• Source information:
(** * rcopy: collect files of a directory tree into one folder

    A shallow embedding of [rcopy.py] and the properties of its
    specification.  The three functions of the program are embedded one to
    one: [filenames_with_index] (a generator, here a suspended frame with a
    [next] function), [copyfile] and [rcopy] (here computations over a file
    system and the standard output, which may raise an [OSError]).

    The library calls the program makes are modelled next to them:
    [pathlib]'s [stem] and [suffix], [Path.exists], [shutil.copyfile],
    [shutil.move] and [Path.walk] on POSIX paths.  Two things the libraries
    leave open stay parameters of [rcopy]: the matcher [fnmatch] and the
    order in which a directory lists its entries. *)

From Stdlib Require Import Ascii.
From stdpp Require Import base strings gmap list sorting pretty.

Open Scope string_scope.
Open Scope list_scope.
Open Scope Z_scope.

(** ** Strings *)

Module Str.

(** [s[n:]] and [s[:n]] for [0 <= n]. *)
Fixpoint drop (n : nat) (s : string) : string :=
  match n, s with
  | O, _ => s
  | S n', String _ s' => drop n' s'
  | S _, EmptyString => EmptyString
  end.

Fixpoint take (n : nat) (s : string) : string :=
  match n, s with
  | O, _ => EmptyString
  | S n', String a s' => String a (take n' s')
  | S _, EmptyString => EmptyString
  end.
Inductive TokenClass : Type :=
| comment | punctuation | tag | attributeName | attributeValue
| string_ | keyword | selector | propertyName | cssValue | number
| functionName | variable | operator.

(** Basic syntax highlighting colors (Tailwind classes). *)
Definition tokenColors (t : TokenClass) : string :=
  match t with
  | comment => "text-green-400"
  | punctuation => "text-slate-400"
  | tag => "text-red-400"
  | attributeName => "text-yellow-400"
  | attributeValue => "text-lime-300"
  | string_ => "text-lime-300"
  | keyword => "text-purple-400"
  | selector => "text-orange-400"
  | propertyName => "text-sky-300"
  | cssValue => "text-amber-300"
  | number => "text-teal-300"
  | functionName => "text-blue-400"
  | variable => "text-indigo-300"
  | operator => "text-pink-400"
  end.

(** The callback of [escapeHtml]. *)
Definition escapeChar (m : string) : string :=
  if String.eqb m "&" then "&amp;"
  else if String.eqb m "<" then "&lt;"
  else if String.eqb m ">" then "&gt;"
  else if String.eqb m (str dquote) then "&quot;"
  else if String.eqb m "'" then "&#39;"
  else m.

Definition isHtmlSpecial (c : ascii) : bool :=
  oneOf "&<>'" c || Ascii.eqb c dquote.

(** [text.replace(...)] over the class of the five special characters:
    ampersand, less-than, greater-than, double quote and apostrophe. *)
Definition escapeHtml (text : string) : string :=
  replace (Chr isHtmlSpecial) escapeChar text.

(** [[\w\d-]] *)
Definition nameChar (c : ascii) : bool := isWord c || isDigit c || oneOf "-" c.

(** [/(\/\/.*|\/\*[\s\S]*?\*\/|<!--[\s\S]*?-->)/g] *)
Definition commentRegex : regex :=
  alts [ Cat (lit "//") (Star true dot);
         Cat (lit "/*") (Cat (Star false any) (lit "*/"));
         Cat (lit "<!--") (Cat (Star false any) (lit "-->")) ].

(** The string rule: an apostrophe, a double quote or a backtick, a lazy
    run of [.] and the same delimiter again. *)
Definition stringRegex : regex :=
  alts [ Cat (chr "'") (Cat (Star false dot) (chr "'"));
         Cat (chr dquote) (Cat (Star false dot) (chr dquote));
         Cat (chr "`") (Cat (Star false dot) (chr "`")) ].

--

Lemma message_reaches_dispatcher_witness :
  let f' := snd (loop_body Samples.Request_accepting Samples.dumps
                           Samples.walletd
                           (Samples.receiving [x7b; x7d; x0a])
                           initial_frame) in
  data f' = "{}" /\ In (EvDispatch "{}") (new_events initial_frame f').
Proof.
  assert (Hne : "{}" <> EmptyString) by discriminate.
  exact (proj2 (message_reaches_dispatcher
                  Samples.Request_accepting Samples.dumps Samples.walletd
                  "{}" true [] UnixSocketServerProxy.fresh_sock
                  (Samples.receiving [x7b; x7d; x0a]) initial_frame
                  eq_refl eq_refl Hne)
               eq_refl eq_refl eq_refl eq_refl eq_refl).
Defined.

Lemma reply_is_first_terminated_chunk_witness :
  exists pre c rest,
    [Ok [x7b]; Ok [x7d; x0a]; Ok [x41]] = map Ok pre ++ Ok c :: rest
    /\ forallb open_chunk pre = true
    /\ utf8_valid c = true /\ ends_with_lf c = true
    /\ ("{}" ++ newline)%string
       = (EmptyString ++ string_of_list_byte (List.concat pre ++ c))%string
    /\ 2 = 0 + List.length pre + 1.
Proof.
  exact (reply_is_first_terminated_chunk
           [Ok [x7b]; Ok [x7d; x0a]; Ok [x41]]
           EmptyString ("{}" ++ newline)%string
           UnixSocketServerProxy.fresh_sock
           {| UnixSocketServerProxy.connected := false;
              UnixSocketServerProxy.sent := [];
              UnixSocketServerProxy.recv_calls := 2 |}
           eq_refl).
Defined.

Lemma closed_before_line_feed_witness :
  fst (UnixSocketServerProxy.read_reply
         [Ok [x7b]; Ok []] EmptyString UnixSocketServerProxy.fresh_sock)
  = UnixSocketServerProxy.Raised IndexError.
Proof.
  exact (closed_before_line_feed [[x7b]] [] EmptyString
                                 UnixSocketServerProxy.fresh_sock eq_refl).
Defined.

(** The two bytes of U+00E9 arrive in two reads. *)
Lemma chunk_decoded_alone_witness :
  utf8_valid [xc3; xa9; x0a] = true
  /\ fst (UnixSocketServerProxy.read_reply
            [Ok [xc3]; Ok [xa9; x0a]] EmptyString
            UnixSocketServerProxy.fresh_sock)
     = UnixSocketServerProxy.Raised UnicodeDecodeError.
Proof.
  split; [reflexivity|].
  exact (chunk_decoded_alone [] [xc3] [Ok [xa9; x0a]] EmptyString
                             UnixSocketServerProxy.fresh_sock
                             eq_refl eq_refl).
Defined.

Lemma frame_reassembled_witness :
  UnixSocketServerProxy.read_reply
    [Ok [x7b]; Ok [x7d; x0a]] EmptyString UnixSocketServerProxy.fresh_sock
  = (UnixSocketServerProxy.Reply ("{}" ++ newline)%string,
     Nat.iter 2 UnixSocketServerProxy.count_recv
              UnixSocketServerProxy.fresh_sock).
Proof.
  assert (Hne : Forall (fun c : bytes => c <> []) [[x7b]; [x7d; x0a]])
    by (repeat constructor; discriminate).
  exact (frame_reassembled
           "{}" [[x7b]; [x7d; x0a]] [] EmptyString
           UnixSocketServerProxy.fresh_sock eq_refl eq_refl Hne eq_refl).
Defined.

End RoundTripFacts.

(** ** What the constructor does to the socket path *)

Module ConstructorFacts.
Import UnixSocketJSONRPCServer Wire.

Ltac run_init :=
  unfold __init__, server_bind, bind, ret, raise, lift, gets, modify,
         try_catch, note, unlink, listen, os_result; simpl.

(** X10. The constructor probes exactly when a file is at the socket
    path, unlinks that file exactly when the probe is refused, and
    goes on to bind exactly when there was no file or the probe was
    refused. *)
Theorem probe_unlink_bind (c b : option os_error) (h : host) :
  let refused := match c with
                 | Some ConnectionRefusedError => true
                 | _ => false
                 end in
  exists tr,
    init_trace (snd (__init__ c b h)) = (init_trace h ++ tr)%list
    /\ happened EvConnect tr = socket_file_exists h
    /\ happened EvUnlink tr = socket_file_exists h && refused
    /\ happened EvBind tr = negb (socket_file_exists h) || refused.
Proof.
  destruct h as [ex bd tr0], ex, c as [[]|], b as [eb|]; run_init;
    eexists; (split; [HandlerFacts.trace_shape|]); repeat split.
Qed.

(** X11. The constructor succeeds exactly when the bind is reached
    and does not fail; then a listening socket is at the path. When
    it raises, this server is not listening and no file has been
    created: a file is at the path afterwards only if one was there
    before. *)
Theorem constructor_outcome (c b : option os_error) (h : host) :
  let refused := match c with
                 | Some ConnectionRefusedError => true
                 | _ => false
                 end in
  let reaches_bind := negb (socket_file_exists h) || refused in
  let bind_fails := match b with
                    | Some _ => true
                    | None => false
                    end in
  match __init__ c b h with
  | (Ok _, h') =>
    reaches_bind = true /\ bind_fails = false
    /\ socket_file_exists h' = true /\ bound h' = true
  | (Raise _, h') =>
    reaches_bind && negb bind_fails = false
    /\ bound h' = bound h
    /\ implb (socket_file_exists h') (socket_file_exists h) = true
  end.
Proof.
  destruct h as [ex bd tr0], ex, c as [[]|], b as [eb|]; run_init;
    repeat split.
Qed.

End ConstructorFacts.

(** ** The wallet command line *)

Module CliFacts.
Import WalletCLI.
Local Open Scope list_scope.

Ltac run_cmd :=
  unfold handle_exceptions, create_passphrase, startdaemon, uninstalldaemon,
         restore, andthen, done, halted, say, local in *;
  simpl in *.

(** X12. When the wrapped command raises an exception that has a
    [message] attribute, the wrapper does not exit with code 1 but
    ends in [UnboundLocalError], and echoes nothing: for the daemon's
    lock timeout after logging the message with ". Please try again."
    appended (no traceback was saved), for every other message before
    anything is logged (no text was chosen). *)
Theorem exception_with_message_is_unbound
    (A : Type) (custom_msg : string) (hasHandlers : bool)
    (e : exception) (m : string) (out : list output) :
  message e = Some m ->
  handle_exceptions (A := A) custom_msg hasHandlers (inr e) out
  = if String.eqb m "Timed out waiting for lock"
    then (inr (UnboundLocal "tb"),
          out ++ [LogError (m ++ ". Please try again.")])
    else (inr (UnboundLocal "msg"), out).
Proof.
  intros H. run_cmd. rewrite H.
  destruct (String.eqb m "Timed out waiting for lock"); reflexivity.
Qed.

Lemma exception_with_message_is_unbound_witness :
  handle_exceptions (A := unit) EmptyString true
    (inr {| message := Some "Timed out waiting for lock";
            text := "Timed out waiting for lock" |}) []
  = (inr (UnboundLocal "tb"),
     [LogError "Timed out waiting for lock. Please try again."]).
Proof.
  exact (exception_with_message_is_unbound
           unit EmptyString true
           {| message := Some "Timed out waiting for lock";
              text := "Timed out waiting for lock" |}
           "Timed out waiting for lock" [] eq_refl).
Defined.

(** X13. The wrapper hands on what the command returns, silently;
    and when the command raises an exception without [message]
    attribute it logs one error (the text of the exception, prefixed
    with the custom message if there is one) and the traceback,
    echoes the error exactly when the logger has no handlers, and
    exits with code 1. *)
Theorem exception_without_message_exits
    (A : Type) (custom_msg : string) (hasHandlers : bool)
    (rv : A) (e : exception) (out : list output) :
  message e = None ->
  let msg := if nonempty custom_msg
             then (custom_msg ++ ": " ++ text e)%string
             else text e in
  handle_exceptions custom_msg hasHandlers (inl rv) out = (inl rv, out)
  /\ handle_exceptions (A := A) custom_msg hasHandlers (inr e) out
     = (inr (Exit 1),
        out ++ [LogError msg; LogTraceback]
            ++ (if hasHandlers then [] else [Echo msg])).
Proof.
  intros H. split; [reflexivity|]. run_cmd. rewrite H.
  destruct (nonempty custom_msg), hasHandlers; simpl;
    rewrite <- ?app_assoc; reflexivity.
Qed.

• Your objective: Taking the entries above, restate exactly those lines that fall between the line with "by (repeat constructor; discriminate)." and the line with "let bind_fails := match b with", keeping both of those lines too.

• Response to the task:
    by (repeat constructor; discriminate).
  exact (frame_reassembled
           "{}" [[x7b]; [x7d; x0a]] [] EmptyString
           UnixSocketServerProxy.fresh_sock eq_refl eq_refl Hne eq_refl).
Defined.

End RoundTripFacts.

(** ** What the constructor does to the socket path *)

Module ConstructorFacts.
Import UnixSocketJSONRPCServer Wire.

Ltac run_init :=
  unfold __init__, server_bind, bind, ret, raise, lift, gets, modify,
         try_catch, note, unlink, listen, os_result; simpl.

(** X10. The constructor probes exactly when a file is at the socket
    path, unlinks that file exactly when the probe is refused, and
    goes on to bind exactly when there was no file or the probe was
    refused. *)
Theorem probe_unlink_bind (c b : option os_error) (h : host) :
  let refused := match c with
                 | Some ConnectionRefusedError => true
                 | _ => false
                 end in
  exists tr,
    init_trace (snd (__init__ c b h)) = (init_trace h ++ tr)%list
    /\ happened EvConnect tr = socket_file_exists h
    /\ happened EvUnlink tr = socket_file_exists h && refused
    /\ happened EvBind tr = negb (socket_file_exists h) || refused.
Proof.
  destruct h as [ex bd tr0], ex, c as [[]|], b as [eb|]; run_init;
    eexists; (split; [HandlerFacts.trace_shape|]); repeat split.
Qed.

(** X11. The constructor succeeds exactly when the bind is reached
    and does not fail; then a listening socket is at the path. When
    it raises, this server is not listening and no file has been
    created: a file is at the path afterwards only if one was there
    before. *)
Theorem constructor_outcome (c b : option os_error) (h : host) :
  let refused := match c with
                 | Some ConnectionRefusedError => true
                 | _ => false
                 end in
  let reaches_bind := negb (socket_file_exists h) || refused in
  let bind_fails := match b with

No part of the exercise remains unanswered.